Mike Bost (R-Ill.) has been a member of the U.S. House of Representatives since 2015, serving Illinois’ 12th Congressional District. He won reelection in 2022 with more than 75% of the vote and is a member of the far-right Republican Study Committee, among many other caucuses. He chairs the Veterans Affairs Committee and serves on the Transportation & Infrastructure Committee.

Prior to being elected to Congress, Bost served in the Illinois House of Representatives from 1995–2015, becoming chair of the House Republican Caucus. A lifelong resident of Murphysboro, Illinois, he is a former Marine and a longtime firefighter who also worked for his family’s trucking company.

In 2014, reports surfaced that Bost had shot and killed his neighbor’s beagle after it bit his four-year-old daughter. He then went on to joke about the incident in interviews. Bost also drew criticism in 2017 for using a racially insensitive term for Asians when trying to explain why he had held so few town hall meetings as a congressman. 

In voting against the John Lewis Voting Rights Advancement Act in August 2021, Bost issued a statement saying: “Earlier this year, the Washington Democrats failed to get their federal election takeover signed into law, so they are trying once again… to nationalize our state and local elections and give unelected Washington bureaucrats power over state election laws.” 

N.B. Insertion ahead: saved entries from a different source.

(* ===== verification/ApiWitnesses.v ===== *)
(** * Witnesses: the server

    One router, one decoding of bodies and the company of [Demo], at which the theorems
    of [ApiProps] apply. *)

From stdpp Require Import gmap.
From S2P Require Import Prelude Float64 Go Sql Schema Calendar Demo Auth DemoCrypto User Importer Employee Jobs Helpdesk Attendance AttendanceAdmin AttendanceReports Api ApiProps References History HistoryRoutes Witnesses.

#[local] Open Scope Z_scope.

(** The first route whose pattern is the path itself. *)
Fixpoint exact_route (i : nat) (l : list (string * string)) (m p : string) : option (nat * (string -> string)) :=
  match l with
  | [] => None
  | (m', p') :: l' => if (m =?s m') && (p =?s p') then Some (i, fun _ => "") else exact_route (S i) l' m p
  end.

#[local] Instance demo_mux : Mux :=
  {| match_route := exact_route 0; unmatched := fun _ => http_error "404 page not found" StatusNotFound |}.

#[local] Instance demo_driver : Driver :=
  {| date_to_string := fun z => Some (date_text z); time_to_string := fun t => Some (iso_text t) |}.
#[local] Instance demo_ratio : NumericRatio := {| percent_of := fun n total => (of_Z (100 * n) / of_Z total)%f64 |}.
#[local] Instance demo_math : Math := {| Sin := fun x => x; Cos := fun x => x; Sqrt := fun x => x; Atan2 := fun x _ => x |}.

(** The body of a login is the password of Asha, that of a punch its action; the other
    bodies are not decoded. *)
#[local] Instance demo_bodies : Bodies := {|
    body_login := fun s => Some {| lr_email := "asha@company.com"; lr_password := s |};
    body_field := fun _ _ => None; body_reset := fun _ => None; body_regularize := fun _ => None;
    body_punch := fun s => Some {| pn_Action := s; pn_Notes := "gate" |}; body_attendance := fun _ => None; body_validation := fun _ => None;
    body_exception := fun _ => None; body_justification := fun _ => None; body_rules := fun _ => None;
    body_allowlist := fun _ => None; body_geofence := fun _ => None; body_biometric := fun _ => None;
    body_doctype := fun _ => None; body_hire := fun _ => None; body_update := fun _ => None;
    body_grade := fun _ => None; body_category := fun _ => None; body_ticket := fun _ => None;
    body_action := fun _ => None; body_upload := fun _ => None; body_job := fun _ => None;
    body_leave := fun _ => None; body_policy := fun _ => None; body_encashment := fun _ => None;
    body_review := fun _ => None; body_currency := fun _ => None; body_preview := fun _ => None;
    body_structure := fun _ => None; body_template := fun _ => None; body_task := fun _ => None;
    body_location := fun _ => None; body_designation := fun _ => None; body_department := fun _ => None;
    body_process := fun _ => None; body_advance := fun _ => None; body_cycle := fun _ => None;
    body_goal := fun _ => None; body_progress := fun _ => None; body_appraisal := fun _ => None;
    body_pip := fun _ => None; body_offer := fun _ => None; body_access := fun _ => None;
    body_account := fun _ => None; body_invite := fun _ => None; body_bulk := fun _ => None
  |}.

Definition http (m p auth b : string) : HttpRequest :=
  {| hr_Method := m; hr_Path := p; hr_Authorization := auth; hr_query := fun _ => ""; hr_Body := b;
     hr_RemoteAddr := "10.0.0.1"; hr_UserAgent := "test" |}.

Definition demo_app : App :=
  {| app_db := tput user_roles [{| uro_user_id := uid 1; uro_role_id := uid 3 |};
                                {| uro_user_id := uid 1; uro_role_id := uid 4 |}]
               (tput roles [{| rol_id := uid 3; rol_name := "HR_MANAGER"; rol_description := None |};
                            {| rol_id := uid 4; rol_name := "EMPLOYEE"; rol_description := None |}] demo_db);
     app_jobs := {| history := []; active := ∅ |} |}.

(** The list of employees without a token. *)
Lemma unauthenticated_requests_stopped_witness :
  exists resp, run_api "" (demo_env 500) (http "GET" "/api/v1/employees/" "" "") 0 demo_app = (Done resp, 1%nat, demo_app)
  /\ status resp = StatusUnauthorized.
Proof.
  eexists. eapply (unauthenticated_requests_stopped "" (demo_env 500) (http "GET" "/api/v1/employees/" "" "") 0 demo_app).
  - reflexivity.
  - apply (bool_decide_unpack _). by vm_compute.
  - reflexivity.
Defined.

Definition tickets_call : HttpRequest := http "GET" "/api/v1/helpdesk/tickets" "Bearer token" "".

(** The tickets, for Asha with two writings of her token. *)
Lemma open_routes_serve_everybody_witness :
  run_api "" (demo_env 500) (with_authorization "Bearer token" tickets_call) 0 demo_app
  = run_api "" (demo_env 500) tickets_call 0 demo_app.
Proof.
  eapply (open_routes_serve_everybody "" (demo_env 500) tickets_call "Bearer token" _ _ 0 demo_app).
  - reflexivity.
  - apply (bool_decide_unpack _). by vm_compute.
  - reflexivity.
  - reflexivity.
Defined.

Definition asha_login : HttpRequest := http "POST" "/api/v1/auth/login" "" "secret-1".

(** Asha logs in and asks who she is an hour later. *)
Lemma login_opens_session_witness :
  exists resp c, reply (run_api "" (demo_env 500) asha_login 0 demo_app) = Some resp
  /\ resp = login_ok "token" (UserID c) (Email c) (Roles c)
  /\ exists rt, run_api "" (demo_env 500) (http "GET" "/api/v1/attendance/punch-status" "Bearer token" "") 0 demo_app
      = run_action (demo_env 500) (handle rt c (fun _ => "") (http "GET" "/api/v1/attendance/punch-status" "Bearer token" "")) 1 demo_app.
Proof.
  pose (resp := login_ok "token" (uid 1) "asha@company.com" ["HR_MANAGER"; "EMPLOYEE"]).
  assert (Hr : reply (run_api "" (demo_env 500) asha_login 0 demo_app) = Some resp) by by vm_compute.
  assert (Hf : exists rt param, find_route "" asha_login = Some (rt, param) /\ path_of rt = login_path)
    by (eexists _, _; split; reflexivity).
  destruct Hf as (rt & param & Hf & Hp).
  destruct (login_opens_session "" (demo_env 500) asha_login 0 demo_app rt param resp "token" demo_time Hf Hp Hr eq_refl)
    as (req & c & _ & _ & Hscope & Hresp & Hs); [done|intros; reflexivity|].
  exists resp, c. split; [exact Hr|]. split; [exact Hresp|]. eexists. apply Hs.
  - assert (Hc : c = asha); [|rewrite Hc; exact asha_ascii].
    destruct c as [u e [|r1 [|r2 [|r3 rs]]] sc]; try discriminate Hresp. injection Hresp as <- <- <- <- _. simpl in Hscope. by rewrite Hscope.
  - reflexivity.
  - apply (bool_decide_unpack _). by vm_compute.
  - reflexivity.
  - by vm_compute.
Defined.

(** ** What no request may undo *)

Definition program (h : HttpRequest) : prog Database Response :=
  match find_route "" h with
  | Some (rt, param) => match serve rt param h with inl p => p | inr _ => Ret (unmatched h) end
  | None => Ret (unmatched h)
  end.

Definition punch_call : HttpRequest := http "POST" "/api/v1/attendance/punch" "Bearer token" "CHECK_IN".

(** Asha punches in twice, at the same time, while the tickets are read. *)
Definition racing : list (prog Database Response) := [program punch_call; program punch_call; program tickets_call].

Definition race : config (D := Database) :=
  run_schedule (map (fun i => (i, punched (Z.of_nat i))) (flat_map (fun _ => [0; 1; 2]%nat) (seq 0 8))) (racing, demo_db).

Lemma racing_requests : requests "" racing.
Proof.
  repeat apply Forall_cons_2; try apply Forall_nil_2;
  [exists punch_call|exists punch_call|exists tickets_call]; eexists _, _; split; reflexivity.
Qed.

Lemma race_steps : steps (racing, demo_db) (fst race, snd race).
Proof. rewrite <- surjective_pairing. apply run_schedule_steps. Qed.

Lemma history_survives_witness :
  length (tget attendance_raw_logs (snd race)) = 2%nat /\ history_kept demo_db (snd race).
Proof.
  split; [by vm_compute|]. exact (history_survives "" racing demo_db (fst race) (snd race) racing_requests race_steps).
Defined.

Lemma keys_stay_unique_witness :
  length (tget attendance_daily_status (snd race)) = 1%nat /\ unique_keys (snd race).
Proof.
  split; [by vm_compute|].
  apply (keys_stay_unique "" racing demo_db (fst race) (snd race) racing_requests race_steps).
  apply (bool_decide_unpack _). by vm_compute.
Defined.

Lemma references_hold_witness :
  length (tget attendance_raw_logs (snd race)) = 2%nat /\ refs_hold (snd race).
Proof.
  split; [by vm_compute|].
  apply (references_hold "" racing demo_db (fst race) (snd race) racing_requests race_steps).
  intros t. apply (bool_decide_unpack _). destruct t; by vm_compute.
Defined.

Lemma dashboard_stays_true_witness :
  let x := day_counts (fun _ => true) (date_of_time demo_time) (snd race) in
  present_today x = 1 /\ 0 <= present_today x <= total_employees x.
Proof.
  split; [by vm_compute|].
  apply (dashboard_stays_true "" racing demo_db (fst race) (snd race) (fun _ => true) (date_of_time demo_time) racing_requests race_steps).
  apply (bool_decide_unpack _). by vm_compute.
Defined.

After the 2020 presidential election, Bost adhered to the GOP playbook by casting doubt on the legitimacy of the process. He objected to certifying the Electoral College win by President Biden and voted against both impeaching Trump for inciting the mob and establishing a special House committee to investigate the insurrection, among other measures.

January 6, 2021

  • Just hours after Trump supporters stormed the Capitol, Bost joined 146 other congressional Republicans in refusing to certify Biden’s win of the presidential election.
  • Although he condemned the violence during the attack on the Capitol, Bost refused to vote for Trump’s impeachment, stating, “I fear that efforts to impeach President Trump or force Vice President Pence to invoke the 25th Amendment will only make a bad situation worse.”
  • Bost voted against establishing a House committee to investigate the attack, arguing that the committee was not being created in a “bipartisan manner” and the plan to create a committee “did not have language in there that said we cannot interfere with ongoing FBI and CIA investigations or some kind of other court case that’s pending out there.”

The Big Lie

  • On Dec. 10, 2020, Bost signed an amicus brief in a lawsuit filed by the state of Texas urging the U.S. Supreme Court to overturn the results of the presidential election in four swing states: Georgia, Michigan, Pennsylvania, and Wisconsin.
  • In explaining that move and his Jan. 6, 2021 objection to certifying Electoral College votes from Pennsylvania and Arizona, Bost argued that “in both Pennsylvania and Arizona, election laws were changed by entities that were not their state legislators” and their votes failed to meet the “constitutional standard.”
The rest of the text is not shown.